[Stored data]
|---|
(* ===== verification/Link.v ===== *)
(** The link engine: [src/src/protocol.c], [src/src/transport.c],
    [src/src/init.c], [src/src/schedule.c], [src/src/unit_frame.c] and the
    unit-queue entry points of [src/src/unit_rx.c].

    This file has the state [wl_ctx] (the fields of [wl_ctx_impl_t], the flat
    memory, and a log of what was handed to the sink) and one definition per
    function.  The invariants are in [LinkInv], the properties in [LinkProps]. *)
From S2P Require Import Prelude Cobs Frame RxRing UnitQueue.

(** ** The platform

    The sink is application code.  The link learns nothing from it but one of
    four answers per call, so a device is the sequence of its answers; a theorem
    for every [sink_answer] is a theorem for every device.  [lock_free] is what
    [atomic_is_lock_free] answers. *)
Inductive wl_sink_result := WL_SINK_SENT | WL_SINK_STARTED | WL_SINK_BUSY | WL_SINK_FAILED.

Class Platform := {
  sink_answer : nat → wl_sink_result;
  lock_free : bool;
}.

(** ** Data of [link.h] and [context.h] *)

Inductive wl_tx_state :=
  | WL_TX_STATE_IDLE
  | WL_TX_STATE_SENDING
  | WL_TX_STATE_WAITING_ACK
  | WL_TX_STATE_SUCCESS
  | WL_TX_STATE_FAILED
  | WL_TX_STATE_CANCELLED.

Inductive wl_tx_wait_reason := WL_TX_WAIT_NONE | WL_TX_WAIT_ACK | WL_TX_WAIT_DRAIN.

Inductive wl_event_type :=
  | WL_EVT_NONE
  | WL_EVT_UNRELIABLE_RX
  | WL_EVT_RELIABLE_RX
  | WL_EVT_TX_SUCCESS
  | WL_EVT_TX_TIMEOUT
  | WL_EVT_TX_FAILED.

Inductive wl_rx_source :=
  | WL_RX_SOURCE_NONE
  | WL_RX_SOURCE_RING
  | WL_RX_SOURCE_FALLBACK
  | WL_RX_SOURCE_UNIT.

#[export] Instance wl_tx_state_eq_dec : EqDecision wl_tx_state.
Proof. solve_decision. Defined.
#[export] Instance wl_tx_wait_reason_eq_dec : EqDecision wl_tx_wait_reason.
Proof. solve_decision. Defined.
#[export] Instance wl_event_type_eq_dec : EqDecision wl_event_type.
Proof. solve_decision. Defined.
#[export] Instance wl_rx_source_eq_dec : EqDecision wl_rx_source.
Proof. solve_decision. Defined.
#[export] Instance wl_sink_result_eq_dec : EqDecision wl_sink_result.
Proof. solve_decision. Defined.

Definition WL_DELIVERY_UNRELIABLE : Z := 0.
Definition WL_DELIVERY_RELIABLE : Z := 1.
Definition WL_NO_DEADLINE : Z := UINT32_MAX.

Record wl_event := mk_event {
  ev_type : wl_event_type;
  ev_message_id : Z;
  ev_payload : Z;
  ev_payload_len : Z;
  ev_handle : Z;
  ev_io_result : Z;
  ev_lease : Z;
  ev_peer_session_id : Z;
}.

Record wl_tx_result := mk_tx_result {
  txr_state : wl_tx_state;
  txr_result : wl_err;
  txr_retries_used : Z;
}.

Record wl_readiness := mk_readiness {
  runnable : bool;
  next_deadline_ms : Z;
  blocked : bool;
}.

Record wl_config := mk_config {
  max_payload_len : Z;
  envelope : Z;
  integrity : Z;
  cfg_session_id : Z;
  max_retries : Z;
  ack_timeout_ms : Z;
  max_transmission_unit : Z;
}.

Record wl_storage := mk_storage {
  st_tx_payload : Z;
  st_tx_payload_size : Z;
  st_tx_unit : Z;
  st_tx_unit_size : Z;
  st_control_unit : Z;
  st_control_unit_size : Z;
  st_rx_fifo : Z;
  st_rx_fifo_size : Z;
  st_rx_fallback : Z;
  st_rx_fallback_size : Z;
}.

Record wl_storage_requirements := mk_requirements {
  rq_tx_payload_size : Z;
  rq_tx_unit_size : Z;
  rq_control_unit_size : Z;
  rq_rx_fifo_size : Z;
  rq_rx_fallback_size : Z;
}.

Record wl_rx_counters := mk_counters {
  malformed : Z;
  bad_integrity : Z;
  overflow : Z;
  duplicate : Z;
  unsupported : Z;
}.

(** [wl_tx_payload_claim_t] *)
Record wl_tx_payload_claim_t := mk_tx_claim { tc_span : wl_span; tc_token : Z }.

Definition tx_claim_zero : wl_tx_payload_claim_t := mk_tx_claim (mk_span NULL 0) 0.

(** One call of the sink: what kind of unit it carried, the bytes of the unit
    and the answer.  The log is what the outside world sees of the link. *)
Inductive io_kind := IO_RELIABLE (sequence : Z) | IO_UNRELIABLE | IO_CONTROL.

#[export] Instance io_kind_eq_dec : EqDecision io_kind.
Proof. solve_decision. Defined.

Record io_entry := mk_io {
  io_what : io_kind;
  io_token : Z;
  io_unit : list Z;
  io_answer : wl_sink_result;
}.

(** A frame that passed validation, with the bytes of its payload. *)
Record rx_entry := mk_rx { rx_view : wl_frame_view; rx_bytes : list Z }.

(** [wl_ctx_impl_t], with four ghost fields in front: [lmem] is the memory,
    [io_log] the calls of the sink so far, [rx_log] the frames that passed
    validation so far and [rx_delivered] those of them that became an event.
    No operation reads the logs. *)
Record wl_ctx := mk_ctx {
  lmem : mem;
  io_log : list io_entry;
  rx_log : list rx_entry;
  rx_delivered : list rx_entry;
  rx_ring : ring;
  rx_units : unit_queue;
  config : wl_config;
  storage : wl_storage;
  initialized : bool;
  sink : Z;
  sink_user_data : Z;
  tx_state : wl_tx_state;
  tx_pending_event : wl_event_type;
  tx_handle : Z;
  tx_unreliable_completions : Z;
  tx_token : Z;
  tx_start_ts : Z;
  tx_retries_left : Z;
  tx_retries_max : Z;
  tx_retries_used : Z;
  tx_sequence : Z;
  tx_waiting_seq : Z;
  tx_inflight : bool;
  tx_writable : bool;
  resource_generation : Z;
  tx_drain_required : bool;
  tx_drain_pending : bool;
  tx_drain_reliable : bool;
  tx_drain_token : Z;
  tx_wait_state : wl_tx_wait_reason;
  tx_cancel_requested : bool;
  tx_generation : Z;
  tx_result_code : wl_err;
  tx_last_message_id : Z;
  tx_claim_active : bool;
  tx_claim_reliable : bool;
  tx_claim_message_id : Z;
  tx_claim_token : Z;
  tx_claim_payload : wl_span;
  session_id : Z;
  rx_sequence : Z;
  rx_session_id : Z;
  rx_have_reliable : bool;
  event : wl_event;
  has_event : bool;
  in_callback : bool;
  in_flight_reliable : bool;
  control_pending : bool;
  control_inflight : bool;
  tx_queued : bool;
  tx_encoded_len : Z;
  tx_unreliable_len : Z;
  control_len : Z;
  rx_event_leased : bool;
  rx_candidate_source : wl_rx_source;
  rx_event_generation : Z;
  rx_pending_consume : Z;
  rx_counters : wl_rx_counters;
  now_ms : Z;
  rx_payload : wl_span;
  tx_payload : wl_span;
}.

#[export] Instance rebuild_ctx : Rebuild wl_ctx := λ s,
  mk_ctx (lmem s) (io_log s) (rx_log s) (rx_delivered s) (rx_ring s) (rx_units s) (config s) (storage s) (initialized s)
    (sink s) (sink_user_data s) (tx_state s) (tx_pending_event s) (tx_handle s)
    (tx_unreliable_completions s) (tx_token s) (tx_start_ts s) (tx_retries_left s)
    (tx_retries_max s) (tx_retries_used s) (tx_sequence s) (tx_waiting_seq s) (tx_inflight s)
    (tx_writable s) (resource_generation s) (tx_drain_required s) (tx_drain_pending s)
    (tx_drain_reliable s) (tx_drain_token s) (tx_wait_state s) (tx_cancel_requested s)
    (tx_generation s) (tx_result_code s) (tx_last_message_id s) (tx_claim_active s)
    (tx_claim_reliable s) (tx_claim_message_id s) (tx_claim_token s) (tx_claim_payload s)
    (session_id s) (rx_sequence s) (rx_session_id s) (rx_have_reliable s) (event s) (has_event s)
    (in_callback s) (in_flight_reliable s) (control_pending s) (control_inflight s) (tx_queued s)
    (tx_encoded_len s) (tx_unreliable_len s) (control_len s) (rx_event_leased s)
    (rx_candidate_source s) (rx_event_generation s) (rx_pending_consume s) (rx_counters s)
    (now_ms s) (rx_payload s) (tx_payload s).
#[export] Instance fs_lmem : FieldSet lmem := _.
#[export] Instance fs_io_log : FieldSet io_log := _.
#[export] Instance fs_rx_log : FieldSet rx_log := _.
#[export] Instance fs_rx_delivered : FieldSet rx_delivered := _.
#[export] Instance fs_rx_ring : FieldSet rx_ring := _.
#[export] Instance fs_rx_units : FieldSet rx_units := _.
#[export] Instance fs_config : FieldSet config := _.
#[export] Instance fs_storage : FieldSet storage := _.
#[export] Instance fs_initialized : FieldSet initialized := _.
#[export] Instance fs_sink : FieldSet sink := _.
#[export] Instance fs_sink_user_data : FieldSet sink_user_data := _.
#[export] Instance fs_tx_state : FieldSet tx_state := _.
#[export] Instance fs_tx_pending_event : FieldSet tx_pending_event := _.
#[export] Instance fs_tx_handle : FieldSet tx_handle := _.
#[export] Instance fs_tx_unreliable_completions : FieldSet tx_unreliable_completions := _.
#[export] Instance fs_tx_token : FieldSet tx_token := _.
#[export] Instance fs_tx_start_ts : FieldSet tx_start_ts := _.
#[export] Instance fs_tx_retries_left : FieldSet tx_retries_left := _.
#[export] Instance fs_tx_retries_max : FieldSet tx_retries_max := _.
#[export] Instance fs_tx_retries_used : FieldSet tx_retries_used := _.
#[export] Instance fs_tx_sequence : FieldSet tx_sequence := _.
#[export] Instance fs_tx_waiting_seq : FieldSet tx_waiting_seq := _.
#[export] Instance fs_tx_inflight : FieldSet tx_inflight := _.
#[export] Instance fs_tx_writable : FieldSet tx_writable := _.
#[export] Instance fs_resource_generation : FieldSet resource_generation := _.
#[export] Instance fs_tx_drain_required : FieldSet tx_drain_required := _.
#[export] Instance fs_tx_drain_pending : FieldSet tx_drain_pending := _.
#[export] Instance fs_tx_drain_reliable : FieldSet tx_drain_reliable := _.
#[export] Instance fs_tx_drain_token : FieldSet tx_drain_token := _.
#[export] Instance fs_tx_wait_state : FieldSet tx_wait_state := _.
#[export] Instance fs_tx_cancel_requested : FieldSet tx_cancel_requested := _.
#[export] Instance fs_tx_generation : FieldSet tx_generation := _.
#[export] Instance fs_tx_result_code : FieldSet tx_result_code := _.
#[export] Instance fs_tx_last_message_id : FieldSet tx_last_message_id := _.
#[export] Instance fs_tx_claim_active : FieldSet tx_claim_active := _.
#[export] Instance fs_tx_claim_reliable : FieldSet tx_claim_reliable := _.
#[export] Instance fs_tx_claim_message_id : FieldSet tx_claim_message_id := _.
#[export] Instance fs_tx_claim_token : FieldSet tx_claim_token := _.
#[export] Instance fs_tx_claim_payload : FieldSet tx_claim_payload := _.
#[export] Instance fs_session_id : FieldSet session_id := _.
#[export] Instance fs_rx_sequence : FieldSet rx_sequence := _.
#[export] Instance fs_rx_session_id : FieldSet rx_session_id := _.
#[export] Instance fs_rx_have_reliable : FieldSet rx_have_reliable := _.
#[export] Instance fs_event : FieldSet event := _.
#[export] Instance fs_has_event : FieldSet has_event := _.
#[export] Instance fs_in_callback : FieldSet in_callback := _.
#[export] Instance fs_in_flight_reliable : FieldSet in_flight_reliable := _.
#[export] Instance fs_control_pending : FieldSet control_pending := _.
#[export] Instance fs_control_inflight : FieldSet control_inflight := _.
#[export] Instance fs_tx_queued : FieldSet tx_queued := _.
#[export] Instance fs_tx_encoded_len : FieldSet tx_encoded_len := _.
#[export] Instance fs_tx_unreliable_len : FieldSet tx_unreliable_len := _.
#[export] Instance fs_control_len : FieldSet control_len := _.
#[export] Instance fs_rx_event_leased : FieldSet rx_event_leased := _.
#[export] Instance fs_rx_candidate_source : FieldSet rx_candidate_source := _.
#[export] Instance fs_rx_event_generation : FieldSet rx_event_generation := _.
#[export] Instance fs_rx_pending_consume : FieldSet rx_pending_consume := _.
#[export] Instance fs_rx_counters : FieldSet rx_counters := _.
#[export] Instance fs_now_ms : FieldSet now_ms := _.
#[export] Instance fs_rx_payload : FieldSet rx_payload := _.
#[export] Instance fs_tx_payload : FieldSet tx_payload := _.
|---|
* [Problem to solve]
Find the lines above that contain the string "memory" and answer with how many there are, nothing else.

* [Response to the task]
2